This is a completely new approach from V3 [1], although the metrics and
event descriptions are autogenerated, the topdown metrics have been
manually edited to use #no_stall_errata (now directly comparing on the
CPUID in v5). This removes the need to duplicate the whole set of JSONs
when only the topdown metrics are different between N2 and V2.
The CPU ID comparison function still needs to change so that the new
literal can compare on versions, but now no change is needed to mapfile
or the PMU event generation code because we still only support one
set of JSONs per CPU.
[1]: https://lore.kernel.org/lkml/[email protected]/
------
Changes since v5:
* Split patch 5 into one to add the new expression builtin and one to
update the Arm metric formulas
* Make _get_cpuid() still return an error if reading the file fails
* Improve the return value comment on strcmp_cpuid_str()
* Remove the "The events json file with the highest matching version
is used." comment because that was only true in v2
* Drop patch 1 because it was applied (I kept patch 4 even though it
was applied so that there is some context)
Changes since v4:
* Replace the #no_stall_errata literal with a more generic function
for comparing CPU IDs.
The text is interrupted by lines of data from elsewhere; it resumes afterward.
(** X10: the proxy invents no status. A response has status 200, or 400
    (Chat, before any call), or 500, or 504 after a call that timed out, or
    the status of the upstream answer to the call that was made. *)
Theorem status_is_fixed_or_upstream op request w calls resp :
  serve op request w = (calls, Returned resp) ->
  fastapi.status_code resp = 200 \/
  (fastapi.status_code resp = 400 /\ op = Chat /\ calls = []) \/
  fastapi.status_code resp = 500 \/
  (fastapi.status_code resp = 504 /\
   exists c msg, c ∈ calls /\ send w c = httpx.TimedOut msg) \/
  (exists c r,
     c ∈ calls /\ send w c = httpx.Responded r /\
     fastapi.status_code resp = httpx.status_code r).
Proof.
  assert (Hone : forall c tb,
    listing_result w tb (send w c) = Returned resp ->
    fastapi.status_code resp = 200 \/
    (fastapi.status_code resp = 400 /\ op = Chat /\ [c] = []) \/
    fastapi.status_code resp = 500 \/
    (fastapi.status_code resp = 504 /\
     exists c' msg, c' ∈ [c] /\ send w c' = httpx.TimedOut msg) \/
    (exists c' r,
       c' ∈ [c] /\ send w c' = httpx.Responded r /\
       fastapi.status_code resp = httpx.status_code r)).
  { intros c tb Hres.
    destruct (listing_result_status w tb c resp Hres)
      as [H | [H | [[H [msg Hs]] | [r [Hs H]]]]].
    - left. exact H.
    - right. right. left. exact H.
    - right. right. right. left. split; [exact H|].
      exists c, msg. split; [apply list_elem_of_here | exact Hs].
    - right. right. right. right.
      exists c, r. split; [apply list_elem_of_here|]. split; assumption. }
  destruct op.
  - destruct (root_run w request) as [v ->].
    intros H. injection H as <- <-. left. reflexivity.
  - rewrite serve_served. cbn [served].
    intros H. injection H as <- H. revert H. unfold streaming_token_result.
    destruct (send w (streaming_token_call w)) as [r|msg|msg] eqn:Hsend.
    + destruct (httpx.status_code r =? 200).
      * destruct (httpx.json r) as [msg|v].
        { intros H. injection H as <-. right. right. left. reflexivity. }
        destruct v;
          try (intros H; injection H as <-; right; right; left; reflexivity).
        intros H. apply rendered_returned in H. destruct H as [_ ->].
        left. reflexivity.
      * intros H. injection H as <-.
        right. right. right. right. exists (streaming_token_call w), r.
        split; [apply list_elem_of_here|]. split; [exact Hsend | reflexivity].
    + intros H. injection H as <-.
      right. right. right. left. split; [reflexivity|].
      exists (streaming_token_call w), msg.
      split; [apply list_elem_of_here | exact Hsend].
    + intros H. injection H as <-. right. right. left. reflexivity.
  - rewrite serve_served. cbn [served]. intros H. injection H as <- H.
    exact (Hone _ _ H).
  - rewrite serve_served. cbn [served]. intros H. injection H as <- H.
    exact (Hone _ _ H).
  - rewrite serve_served. cbn [served]. intros H. injection H as <- H.
    exact (Hone _ _ H).
  - rewrite serve_served. cbn [served].
    destruct (fastapi.json request) as [msg|v].
    { intros H. injection H as <- <-. right. right. left. reflexivity. }
    destruct v; try (intros H; injection H as <- <-; right; right; left; reflexivity).
    destruct (truthy (default JNull (d !! "message"))).
    2:{ intros H. injection H as <- <-. right. left. repeat split. }
    unfold chat_validated.
    destruct (json_compliant (JObj (chat_payload d))).
    2:{ intros H. injection H as <- <-. right. right. left. reflexivity. }
    intros H. injection H as <- H. revert H. unfold chat_result.
    destruct (send w (chat_call (chat_payload d))) as [r|msg|msg] eqn:Hsend.
    + assert (Hup : forall body,
                exists c' r',
                  c' ∈ [chat_call (chat_payload d)] /\
                  send w c' = httpx.Responded r' /\
                  fastapi.status_code (JSONResponse (httpx.status_code r) body) =
                  httpx.status_code r').
      { intros body. exists (chat_call (chat_payload d)), r.
        split; [apply list_elem_of_here|]. split; [exact Hsend | reflexivity]. }
      destruct (httpx.is_success r).
      * destruct (httpx.json r).
        -- intros H. injection H as <-. right. right. left. reflexivity.
        -- intros H. apply rendered_returned in H. destruct H as [_ ->].
           left. reflexivity.
      * destruct (nonempty (httpx.text r)).
        -- destruct (httpx.json r); [discriminate|].
           intros H. apply rendered_returned in H. destruct H as [_ ->].
           right. right. right. right. apply Hup.
        -- intros H. injection H as <-. right. right. right. right. apply Hup.
    + intros H. injection H as <-. right. right. right. left.
      split; [reflexivity|]. exists (chat_call (chat_payload d)), msg.
      split; [apply list_elem_of_here | exact Hsend].
    + intros H. injection H as <-. right. right. left. reflexivity.
Qed.

Lemma status_is_fixed_or_upstream_witness :
  418 = 200 \/
  (418 = 400 /\ ListVoices = Chat /\
   [heygen_get_call (mock (httpx.Responded (upstream_text 418 "teapot"))) "v2/voices"]
   = []) \/
  418 = 500 \/
  (418 = 504 /\
   exists c msg,
     c ∈ [heygen_get_call (mock (httpx.Responded (upstream_text 418 "teapot")))
            "v2/voices"] /\
     send (mock (httpx.Responded (upstream_text 418 "teapot"))) c =
     httpx.TimedOut msg) \/
  (exists c r,
     c ∈ [heygen_get_call (mock (httpx.Responded (upstream_text 418 "teapot")))
            "v2/voices"] /\
     send (mock (httpx.Responded (upstream_text 418 "teapot"))) c =
     httpx.Responded r /\
     418 = httpx.status_code r).
Proof.
  apply (status_is_fixed_or_upstream ListVoices no_body
           (mock (httpx.Responded (upstream_text 418 "teapot")))
           [heygen_get_call (mock (httpx.Responded (upstream_text 418 "teapot")))
              "v2/voices"]
           (JSONResponse 418 (obj [("error", JStr "teapot")]))).
  reflexivity.
Defined.



(** ** Error bodies *)



(** ** The two helpers *)

Lemma heygen_get_helper endpoint w log :
  heygen_get endpoint w log =
  ((log ++ [heygen_get_call w endpoint])%list,
   helper_result w (send w (heygen_get_call w endpoint))).
Proof. apply heygen_get_run. Qed.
This will hopefully keep configuration out
of the code and inside the JSONs
Changes since v3:
* Instead of duplicating all the metrics, add a new expression
literal that can be used to share the same metrics between N2 and V2
* Move tests to arch/arm64/tests
* Remove changes from jevents.py and mapfile.csv
Changes since v2:
* version -> variant in second commit message
* Add a bit more detail about version matching in the second commit
message
* Update the comments in pmu-events/arch/arm64/mapfile.csv to say that
variant and revision fields are now used
* Increase the CC list
Changes since v1:
* Split last change into two so it doesn't hit the mailing list size
limit
James Clark (6):
perf arm64: Allow version comparisons of CPU IDs
perf test: Add a test for the new Arm CPU ID comparison behavior
perf vendor events arm64: Update scale units and descriptions of
common topdown metrics
perf jevents: Add a new expression builtin strcmp_cpuid_str()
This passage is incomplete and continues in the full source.